La laïcité à la française

     Poursuivant son raisonnement et son analyse du système de Locke, Catherine KINTZLER compare cette évolution à celle de la laïcité à la française, qui intervient plus tardivement dans sa théorisation et dans son application. Cette laïcité qui instaure également une séparation nette entre pouvoir civil et pouvoir religieux, "le fait avec des principes différents, avec des effets différents, et selon un dispositif de pensée différent.
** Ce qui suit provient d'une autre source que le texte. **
Definition load_const (addr : Z) : M Z :=
  h ← gets height;
  let index := Z.shiftr addr 2 in
  if h * 2 <=? index then mret 0
  else a ← gets nodes; from_option (getData a (CREG index)).
Definition store_const (addr data : Z) : M unit :=
  h ← gets height;
  let index := Z.shiftr addr 2 in
  when (index <? h * 2) (on (CREG index) (cls <~ ConstRegc (Z.land data CONST_MASK))).
Definition config_PREG (data : Z) : M unit :=
  each (λ a, height a - 1) (λ y,
    each width (λ x, each preg_channels (λ i, on (PREG x y i) (activate (Z.testbit data y)))));;
  config_changed <~ true.

Definition opcode_field (data : Z) : Z := Z.shiftr (Z.land data 0x3C0) 6.
Definition sel_a_field (data : Z) : Z := Z.shiftr (Z.land data 0x038) 3.
Definition sel_b_field (data : Z) : Z := Z.land data 0x007.
Definition se_north_field (data : Z) : Z := Z.shiftr (Z.land data 0x380) 7.
Definition se_south_field (data : Z) : Z := Z.shiftr (Z.land data 0x060) 5.
Definition se_east_field (data : Z) : Z := Z.shiftr (Z.land data 0x01C) 2.
Definition se_west_field (data : Z) : Z := Z.land data 0x003.
Definition config_ALU_at (x y data : Z) : M unit :=
  on (ALU x y) (config (opcode_field data));;
  on (SEL x y 0) (config (sel_a_field data));;
  on (SEL x y 1) (config (sel_b_field data)).
Definition config_SE_at (x y data : Z) : M unit :=
  on (CH x y 0 0) (config (se_north_field data));;
  on (CH x y 0 1) (config (se_south_field data));;
  on (CH x y 0 2) (config (se_east_field data));;
  on (CH x y 0 3) (config (se_west_field data)).
(** Row multicast: the elements in the rows and columns of the bitmaps. *)
Definition multicast (col_bitmap row_bitmap : Z) (f : Z → Z → M unit) : M unit :=
  each width (λ x, each height (λ y,
    when (Z.testbit col_bitmap x && Z.testbit row_bitmap y) (f x y)));;
  config_changed <~ true.
Definition config_ALU_RMC (col_bitmap row_bitmap data : Z) : M unit :=
  multicast col_bitmap row_bitmap (λ x y, config_ALU_at x y data).
Definition config_SE_RMC (col_bitmap row_bitmap data : Z) : M unit :=
  multicast col_bitmap row_bitmap (λ x y, config_SE_at x y data).
Definition config_PE_at (x y data : Z) : M unit :=
  config_ALU_at x y (Z.land data 0x000003FF);;
  config_SE_at x y (Z.shiftr (Z.land data 0x000FFC00) 10);;
  config_changed <~ true.
Definition config_PE (pe_addr data : Z) : M unit :=
  w ← gets width; config_PE_at (Z.rem pe_addr w) (Z.quot pe_addr w) data.

(** ** Execution *)

(** The objects whose in-degrees [analyze_dataflow] enters into its map. *)
Definition range (n : Z) : list Z := seqZ 0 n.
Definition array_nodes (a : t) : list node :=
  (range (width a) ≫= λ x,
    (range (height a) ≫= λ y,
      [ALU x y; SEL x y 0; SEL x y 1] ++
      (range (se_count a) ≫= λ se, (λ ch, CH x y se ch) <$> range (se_channels a))) ++
    [LAUNCH x; GATHER x]) ++
  (range (height a) ≫= λ y, [CREG y; CREG (y + height a)]) ++
  (if 0 <? preg_channels a then
     range (width a) ≫= λ x, range (height a - 1) ≫= λ y, PREG x y <$> range (preg_channels a)
   else []).
Fixpoint enter_degrees (h : heap) (l : list node) (m : gmap node Z) : option (gmap node Z) :=
  match l with
  | [] => Some m
  | n :: l => let? o := h !! n in enter_degrees h l (<[n := in_degree_of o]> m)
  end.

Section Addresses.
  (** All objects in the order of their addresses. *)
  Variable addresses : list node.

Definition analyze_dataflow : M unit :=
  a ← gets id;
  m ← from_option (enter_degrees (nodes a) (array_nodes a) ∅);
  match Sort.passes addresses (use_successors (nodes a)) (S (size m)) (Sort.Mk m [] []) with
  | Some (_, s, _) => tsorted_list <~ Sort.tsorted_list s;; config_changed <~ false
  | None => crash
  end.

(** [exec] and [update] of an object. *)
Definition input (h : heap) (o : obj) (i : Z) : option Z :=
  let? p := nthz (predecessors o) i in let? n := p in getData h n.
Definition push (d : Z) (o : obj) : obj := o <| obuf ::= λ l, l ++ [d] |>.
Definition pop (o : obj) : option obj :=
  match obuf o with [] => None | _ :: l => Some (o <| obuf := l |>) end.
Definition exec_of (h : heap) (o : obj) : option obj :=
  match cls o with
  | MUXc config_data => let? d := input h o config_data in Some (push d o)
  | ALUc opcode =>
      let? a := input h o 0 in let? b := input h o 1 in
      let? f := nthz PEOps.PE_op_table opcode in let? d := f a b in Some (push d o)
  | PREGc true latch => let? d := input h o 0 in Some (push latch o <| cls := PREGc true d |>)
  | PREGc false latch => let? d := input h o 0 in Some (push d o)
  | ConstRegc _ | MemLoadUnitc => Some o
  | MemStoreUnitc => let? o' := pop o in let? d := input h o 0 in Some (push d o')
  end.
Definition update_of (o : obj) : option obj :=
  match cls o with
  | ConstRegc _ => Some o
  | MemLoadUnitc => if 1 <? Z.of_nat (length (obuf o)) then pop o else Some o
  | _ => pop o
  end.
Definition exec_node (n : node) : M unit :=
  a ← gets nodes; o ← from_option (a !! n); o' ← from_option (exec_of a o);
  modify (λ s, s <| nodes ::= <[n := o']> |>).
Definition update_node (n : node) : M unit :=
  a ← gets nodes; o ← from_option (a !! n); o' ← from_option (update_of o);
  modify (λ s, s <| nodes ::= <[n := o']> |>).

Definition exec : M unit :=
  c ← gets config_changed;
  when c analyze_dataflow;;
  l ← gets tsorted_list; for_each l exec_node;;
  each width (λ i, exec_node (GATHER i));;
  l ← gets tsorted_list; for_each l update_node.

End Addresses.

(** ** The ports *)
Definition launch (input_data : list Z) : M unit :=
  each width (λ i,
    d ← from_option (nthz input_data i);
    on (LAUNCH i) (modify (push d))).
Definition load_gather (i : Z) (h : heap) : option Z := let? o := h !! GATHER i in head (obuf o).
Definition gather : M (list Z) :=
  a ← gets id; from_option (mapM (λ i, load_gather i (nodes a)) (range (width a))).

(** ** The debugger's view *)

(** [debug_push_data] discards the first data and loops for ever while data are left; the
    first [pop] needs one. *)
Definition debug_push_data (data : Z) : Effects.M obj unit :=
  q ← gets obuf;
  match q with
  | [_] => obuf <~ [data]
  | _ => crash
  end.
Definition debug_fetch (n : node) : M Z := a ← gets nodes; from_option (getData a n).
Definition debug_store (n : node) (data : Z) : M unit :=
  on n (debug_push_data (Z.land data PEOps.DWORD_MASK)).
(** [col] is compared as an unsigned number. *)
Definition debug_fetch_launch (col : Z) : M Z :=
  w ← gets width; if col <? u32 w then debug_fetch (LAUNCH col) else mret 0.
Definition debug_store_launch (col data : Z) : M unit :=
  w ← gets width; when (col <? u32 w) (debug_store (LAUNCH col) data).
Definition debug_fetch_gather (col : Z) : M Z :=
  w ← gets width; if col <? u32 w then debug_fetch (GATHER col) else mret 0.
Definition debug_store_gather (col data : Z) : M unit :=
  w ← gets width; when (col <? u32 w) (debug_store (GATHER col) data).
Definition MOD_ALU_L : Z := 4.
Definition MOD_ALU_R : Z := 5.
Definition MOD_ALU_O : Z := 6.
(** The object that a part of the element at [pe_addr] is. *)
Definition debug_node (a : t) (pe_addr type : Z) : option node :=
  let x := Z.rem pe_addr (width a) in
  let y := Z.quot pe_addr (width a) in
  if height a <=? y then None
  else if type =? MOD_ALU_L then Some (SEL x y 0)
  else if type =? MOD_ALU_R then Some (SEL x y 1)
  else if type =? MOD_ALU_O then Some (ALU x y)
  else None.
Definition debug_fetch_ALU (pe_addr type : Z) : M Z :=
  n ← gets (λ a, debug_node a pe_addr type);
  match n with Some n => debug_fetch n | None => mret 0 end.
Definition debug_store_ALU (pe_addr type data : Z) : M unit :=
  n ← gets (λ a, debug_node a pe_addr type);
  match n with Some n => debug_store n data | None => mret () end.

End PEArray.

(** ** The arithmetic of the operations *)
Module PEWords.
Import PEOps.

(** The words of the array; the number that a word is in two's complement, and the one that
    it is as a sign and a magnitude. *)
Definition word (a : Z) : Prop := is_u 25 a.
Definition twos (a : Z) : Z := if Z.testbit a 24 then a - 2 ^ 25 else a.
Definition magnitude (a : Z) : Z := a mod 2 ^ 24.
Definition number (a : Z) : Z := if Z.testbit a 24 then - magnitude a else magnitude a.
Definition flag (b : bool) : Z := if b then 2 ^ 24 else 0.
"Le régime de la tolérance s'interroge à partir de l'existant, écrit-elle, : il y a différentes religions, différentes communautés et on les fait coexister en abolissant la violence qui les oppose. Cette coexistence s'appuie sur l'idée commune que tous croient à quelque chose, ou du moins à des valeurs et que, sans ces valeurs, le llien politique ne peut pas être construit valablement. Au-delà de la séparation entre le civil et le religieux, le modèle de la foi, pensé non plus comme un ensemble de croyances particulières mais comme une forme générale, est à la racine de l'association politique. Ainsi, dans le régime de tolérance pensé par Locke, le religieux est certes disjoint du pouvoir civil stricto-sensu, maus la forme du religieux fonde toute société, qu'elle soit civile ou religieuse.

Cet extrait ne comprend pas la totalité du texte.